Translation of "Disappearance" in Turkish

0.007 sec.

Examples of using "Disappearance" in a sentence and their turkish translations:

Everyone knows about Tom's disappearance.

Herkes Tom'un kaybolduğunu biliyor.

Tom's disappearance completely baffled the police.

Tom'un ortadan kaybolması polisi tamamen şaşırttı.

Sami was involved in Layla's disappearance.

Sami, Leyla'nın ortadan kaybolmasına karışmıştı.

The police are looking into his disappearance.

Polis onun kayboluşunu inceliyor.

Forced disappearance is a crime against humanity.

Zorla ortadan kaybolmak insanlığa karşı bir suçtur.

Sami was somehow involved in Layla's disappearance.

Sami bir şekilde Leyla'nın ortadan kaybolmasına karışmıştı.

Sami took the blame for Layla's disappearance.

Sami, Leyla'nın kaybolması konusunda suçu üstlendi.

Sami's disappearance struck fear among the students.

Sami'nin ortadan kaybolması öğrenciler arasında korku yarattı.

Does globalisation mean the disappearance of local sluts?

Küreselleşme, yerel fahişelerin kaybolması anlamına mı geliyor?

Tom is a person of interest in Mary's disappearance.

Tom, Mary'nin kaybolmasında ilgi çeken bir kişidir.

Fadil didn't have anything to do with Layla's disappearance.

Fadıl'ın Leyla'nın kayboluşuyla ilgili yapacak hiçbir şeyi yoktu.

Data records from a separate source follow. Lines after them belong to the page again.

(** [types.ContainerCreateConfig], with the fields [create] reads.
    [NetworkingConfig] is [None] for the nil pointer and otherwise holds the
    names of its [EndpointsConfig]; [params_HostConfig] is the object behind
    [params.HostConfig], which [ContainerCreate] makes non-nil before it
    calls [create]. *)
Record ContainerCreateConfig := mkParams {
  Name : string;
  Config_Image : string;
  params_HostConfig : HostConfig;
  NetworkingConfig : option (list string)
}.

(** The calls the embedded functions make on their collaborators, in the
    order they are made. *)
Inductive Call : Type :=
| Lock
| Unlock
| Warn (msg : string)
| Warnf_umount_volumes (id : string) (err : error)
| Errorf_cannot_destroy (id : string) (err : error)
| Errorf_saving (err : error)
| LogError (err : error)
| setSecurityOptions
| setHostConfig
| ToDisk
| ToDiskLocking
| InitDNSHostConfig
| verifyContainerSettings
| adaptContainerSettings
| conditionalMountOnStart
| initializeNetworking
| createSpec
| RestartManager (reset : bool)
| containerd_Create (id : string)
| Reset (lock : bool)
| SetError (err : error)
| LogContainerEvent (action : string)
| LogContainerEventWithAttributes (action : string)
    (attributes : list (string * string))
| releaseNetwork
| UnmountIpcMounts
| conditionalUnmountOnCleanup
| GetMountID (id : string)
| cleanupMountsByID (mountid : string)
| unregisterExecCommand (eConfig : string)
| UnmountVolumes (forceSyscall : bool)
| CancelAttachContext
| GetImage (ref : string)
| mergeAndVerifyConfig
| newContainer (name : string)
| imageStore_Get (id : string)
| CreateRWLayer (id : string) (parent : string) (mountLabel : string)
| Register (id : string)
| GetRootUIDGID
| MkdirAs (path : string)
| createContainerPlatformSpecificSettings
| updateContainerNetworkSettings (endpoints : option (list string))
| ContainerRm (id : string) (ForceRemove : bool)
| removeMountPoints (id : string) (rm : bool).

(** What the collaborators answer.  An [option error] is the error a call
    returns ([None] is Go's nil). *)
Record Env := mkEnv {
  GOOS : string;
  r_GetContainer : string -> option error;
  r_setSecurityOptions : option error;
  r_setHostConfig : HostConfig -> Result HostConfig;
  r_ToDisk : option error;
  r_verifyContainerSettings : option error;
  r_adaptContainerSettings : HostConfig -> Result HostConfig;
  r_conditionalMountOnStart : option error;
  SetDefaultNetModeIfBlank : HostConfig -> HostConfig;
  r_initializeNetworking : option error;
  r_createSpec : option error;
  r_containerd_Create : option error;
  r_conditionalUnmountOnCleanup : option error;
  r_GetMountID : Result string;
  r_UnmountVolumes : option error;
  r_GetImage : Result string;
  r_mergeAndVerifyConfig : option error;
  r_newContainer : string -> string -> Result Container;
  r_imageStore_Get : Result string;
  r_CreateRWLayer : Result string;
  r_Register : option error;
  r_GetRootUIDGID : option error;
  r_MkdirAs : option error;
  r_createContainerPlatformSpecificSettings : option error;
  r_updateContainerNetworkSettings : option error;
  r_ToDiskLocking : option error;
  r_ContainerRm : option error;
  r_removeMountPoints : option error
}.

(** The daemon as the embedded functions see it: the container they were
    handed (the object behind the [*container.Container] pointer), the
    identifiers in the daemon's container index, and the log of calls.
    What a collaborator declared outside the embedded files does to the
    container is part of the world only where a definition below says so;
    the mount, the network settings and the streams of a container are
    not. *)
Record World := mkWorld {
  container : Container;
  index : gset string;
  calls : list Call
}.

Definition call (c : Call) : M World unit :=
  modify (fun w => mkWorld (container w) (index w) (calls w ++ [c])).

Definition getContainer : M World Container :=
  fun w => (container w, w).

Definition update (f : Container -> Container) : M World unit :=
  modify (fun w => mkWorld (f (container w)) (index w) (calls w)).

Definition updateIndex (f : gset string -> gset string) : M World unit :=
  modify (fun w => mkWorld (container w) (f (index w)) (calls w)).

(** A call whose only modelled outcome is the error it returns. *)
Definition invoke (c : Call) (r : option error) : M World (option error) :=
  call c ;; ret r.

Section WithEnv.
Variable env : Env.

(** [Cleanup] (start.go, lines 189-212).  It has no result: nothing is
    returned to the caller. *)
Definition Cleanup : M World unit :=
  call releaseNetwork ;;
  call UnmountIpcMounts ;;
  let* err := invoke conditionalUnmountOnCleanup
                (r_conditionalUnmountOnCleanup env) in
  match err with
  | Some _ =>
      let* c := getContainer in
      call (GetMountID (ID c)) ;;
      match r_GetMountID env with
      | Ok mountid => call (cleanupMountsByID mountid)
      | Err _ => ret tt
      end
  | None => ret tt
  end ;;
  let* c := getContainer in
  forEach (ExecCommands c)
    (fun eConfig => call (unregisterExecCommand eConfig)) ;;
  let* c := getContainer in
  (if negb (String.eqb (BaseFS c) "") then
     let* err := invoke (UnmountVolumes false) (r_UnmountVolumes env) in
     match err with
     | Some err => call (Warnf_umount_volumes (ID c) err)
     | None => ret tt
     end
   else ret tt) ;;
  call CancelAttachContext.

(** The deferred function of [containerStart] (lines 114-129); [err] is the
    named result at the time the function returns. *)
Definition containerStart_deferred (err : option error) : M World unit :=
  match err with
  | Some err =>
      call (SetError err) ;;
      update (set_StateError (Error err)) ;;
      let* c := getContainer in
      (if Z.eqb (ExitCode c) 0 then update (set_ExitCode 128) else ret tt) ;;
      call ToDisk ;;
      Cleanup ;;
      let* c := getContainer in
      call (LogContainerEventWithAttributes "die"
              [("exitCode", Sprintf_d (ExitCode c))])
  | None => ret tt
  end.

(** The branch of [containerStart] taken when [containerd.Create] returns
    [err] (lines 162-181); the result is the error the branch returns. *)
Definition containerStart_createFailed (err : error) : M World error :=
  let* c := getContainer in
  let* err :=
    (if Contains (Error err) "executable file not found" ||
        Contains (Error err) "no such file or directory" ||
        Contains (Error err) "system cannot find the file specified"
     then
       update (set_ExitCode 127) ;;
       ret (Errorf ("Container command '" +:+ Path c +:+
                    "' not found or does not exist."))
     else ret err) in
  let* err :=
    (if Contains (Error err) EACCES_Error
     then
       update (set_ExitCode 126) ;;
       ret (Errorf ("Container command '" +:+ Path c +:+
                    "' could not be invoked."))
     else ret err) in
  call (Reset false) ;;
  call (LogContainerEvent "start") ;;
  ret err.

(** Modelled from the spec: a create of the Runtime Client that succeeds
    ends, before it returns, in the state-changed callback of the
    Orchestrator, which is declared outside the embedded files; the
    container is then running ("on success, release the lock with
    running=true"). *)
Definition containerd_Create_started : M World unit :=
  update (set_Running true).

(** [containerStart] from the first statement after the [defer] to the end
    (lines 134-184). *)
Definition containerStart_body : M World (option error) :=
  check invoke conditionalMountOnStart (r_conditionalMountOnStart env) ;;
  update (fun c =>
            set_HostConfig (SetDefaultNetModeIfBlank env (HostConfig_ c)) c) ;;
  check invoke initializeNetworking (r_initializeNetworking env) ;;
  check invoke createSpec (r_createSpec env) ;;
  let* c := getContainer in
  call (RestartManager true) ;;
  let* err := invoke (containerd_Create (ID c)) (r_containerd_Create env) in
  match err with
  | Some err =>
      let* err := containerStart_createFailed err in
      ret (Some err)
  | None => containerd_Create_started ;; ret None
  end.

(** [containerStart] (lines 98-185). *)
Definition containerStart : M World (option error) :=
  call Lock ;;
  let* c := getContainer in
  let* err :=
    (if Running c then ret None
     else if RemovalInProgress c || Dead c then
       ret (Some (Errorf
         "Container is marked for removal and cannot be started."))
     else
       let* err := containerStart_body in
       containerStart_deferred err ;;
       ret err) in
  call Unlock ;;
  ret err.

(** [setHostConfig(container, hostConfig)]: on success the container's host
    configuration is the one the collaborator installed. *)
Definition daemon_setHostConfig (hostConfig : HostConfig)
  : M World (option error) :=
  call setHostConfig ;;
  match r_setHostConfig env hostConfig with
  | Ok h => update (set_HostConfig h) ;; ret None
  | Err err => ret (Some err)
  end.

(** [adaptContainerSettings(container.HostConfig, false)], which may adjust
    the host configuration in place. *)
Definition daemon_adaptContainerSettings : M World (option error) :=
  let* c := getContainer in
  call adaptContainerSettings ;;
  match r_adaptContainerSettings env (HostConfig_ c) with
  | Ok h => update (set_HostConfig h) ;; ret None
  | Err err => ret (Some err)
  end.

(** The platform switch of [ContainerStart] (lines 42-69). *)
Definition ContainerStart_hostConfig (hostConfig : option HostConfig)
  : M World (option error) :=
  if negb (String.eqb (GOOS env) "windows") then
    match hostConfig with
    | Some hostConfig =>
        call (Warn "DEPRECATED: Setting host configuration options when the container starts is deprecated and will be removed in Docker 1.12") ;;
        let* c := getContainer in
        let oldNetworkMode := NetworkMode (HostConfig_ c) in
        check invoke setSecurityOptions (r_setSecurityOptions env) ;;
        check daemon_setHostConfig hostConfig ;;
        let* c := getContainer in
        let newNetworkMode := NetworkMode (HostConfig_ c) in
        check (if negb (String.eqb oldNetworkMode newNetworkMode) then
                 update (set_Networks None) ;;
                 invoke ToDisk (r_ToDisk env)
               else ret None) ;;
        call InitDNSHostConfig ;;
        ret None
    | None => ret None
    end
  else
    match hostConfig with
    | Some _ =>
        ret (Some (Errorf "Supplying a hostconfig on start is not supported. It should be supplied on create"))
    | None => ret None
    end.

(** [ContainerStart] (lines 20-86).  [r_GetContainer env name] is the error
    of the lookup; when it is nil the container found is the one of the
    world. *)
Definition ContainerStart (name : string) (hostConfig : option HostConfig)
  : M World (option error) :=
  match r_GetContainer env name with
  | Some err => ret (Some err)
  | None =>
      let* c := getContainer in
      if Paused c then
        ret (Some (Errorf
          "Cannot start a paused container, try unpause instead."))
      else if Running c then
        let err := Errorf "Container already started" in
        ret (Some (NewErrorWithStatusCode err StatusNotModified))
      else
        check ContainerStart_hostConfig hostConfig ;;
        check invoke verifyContainerSettings
                (r_verifyContainerSettings env) ;;
        check daemon_adaptContainerSettings ;;
        containerStart
  end.

(** [Start] (lines 89-91). *)
Definition Start : M World (option error) := containerStart.

(** [setRWLayer] (flags.go, lines 709-728). *)
Definition setRWLayer : M World (option error) :=
  let* c := getContainer in
  let* layerID :=
    (if negb (String.eqb (ImageID c) "") then
       call (imageStore_Get (ImageID c)) ;;
       ret (r_imageStore_Get env)
     else ret (Ok "")) in
  match layerID with
  | Err err => ret (Some err)
  | Ok layerID =>
      call (CreateRWLayer (ID c) layerID (MountLabel c)) ;;
      match r_CreateRWLayer env with
      | Err err => ret (Some err)
      | Ok rwLayer => update (set_RWLayer (Some rwLayer)) ;; ret None
      end
  end.

(** Modelled from the spec: [Register] is declared outside the embedded
    files.  It registers the container in the daemon's container index and
    can fail (duplicate name, duplicate identifier); a failed registration
    leaves the index as it was. *)
Definition daemon_Register : M World (option error) :=
  let* c := getContainer in
  call (Register (ID c)) ;;
  match r_Register env with
  | Some err => ret (Some err)
  | None => updateIndex (fun ix => {[ ID c ]} ∪ ix) ;; ret None
  end.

Tom didn't have anything to do with Mary's disappearance.

Tom'un Mary'nin ortadan kaybolmasıyla ilgisi yoktu.

Sami was connected to the disappearance of Layla Bakir.

Sami, Leyla Bekir'in ortadan kaybolmasıyla bağlantılıydı.

Sami assumed that Layla's disappearance was nothing to worry about.

Sami, Leyla'nın ortadan kaybolmasının endişelenilecek bir şey olmadığını varsaydı.

Other scientists are debating his theory about the disappearance of dinosaurs.

Diğer bilim adamları onun dinozorların kayboluşu hakkındaki teorisini tartışıyorlar.

We are going to look into the disappearance of the money.

Paranın gözden kaybolmasını soruşturacağız.

There was no proof that Fadil was connected to Layla's disappearance.

Fadıl'ın Leyla'nın ortadan kaybolmasıyla ilişkili olduğuyla ilgili hiç kanıt yoktu.

Percent, and human solutions to avoid their disappearance are still focused on reducing

oranında ve bunların ortadan kaybolmasını önlemek için insani çözümler hala sera gazı emisyonlarını

Means the disappearance of chocolate. And the fate of the morning coffee would not be better if you

sabah kahvesinin kaderi daha iyi olmazdı. Dünyadaki kahve yetiştirme bölgelerinin

Unlimited tolerance must lead to the disappearance of tolerance. If we extend unlimited tolerance even to those who are intolerant, if we are not prepared to defend a tolerant society against the onslaught of the intolerant, then the tolerant will be destroyed, and tolerance with them.

Sınırsız hoşgörü hoşgörünün ortadan kalkmasına yol açar. Hoşgörüsüz olanlara bile sınırsız hoşgörüyü uzatırsak, hoşgörülü bir toplumu hoşgörüsüzlerin saldırısına karşı korumaya hazır değilsek, o halde hoş görülü tahrip olacak ve onunla birlikte hoşgörü de.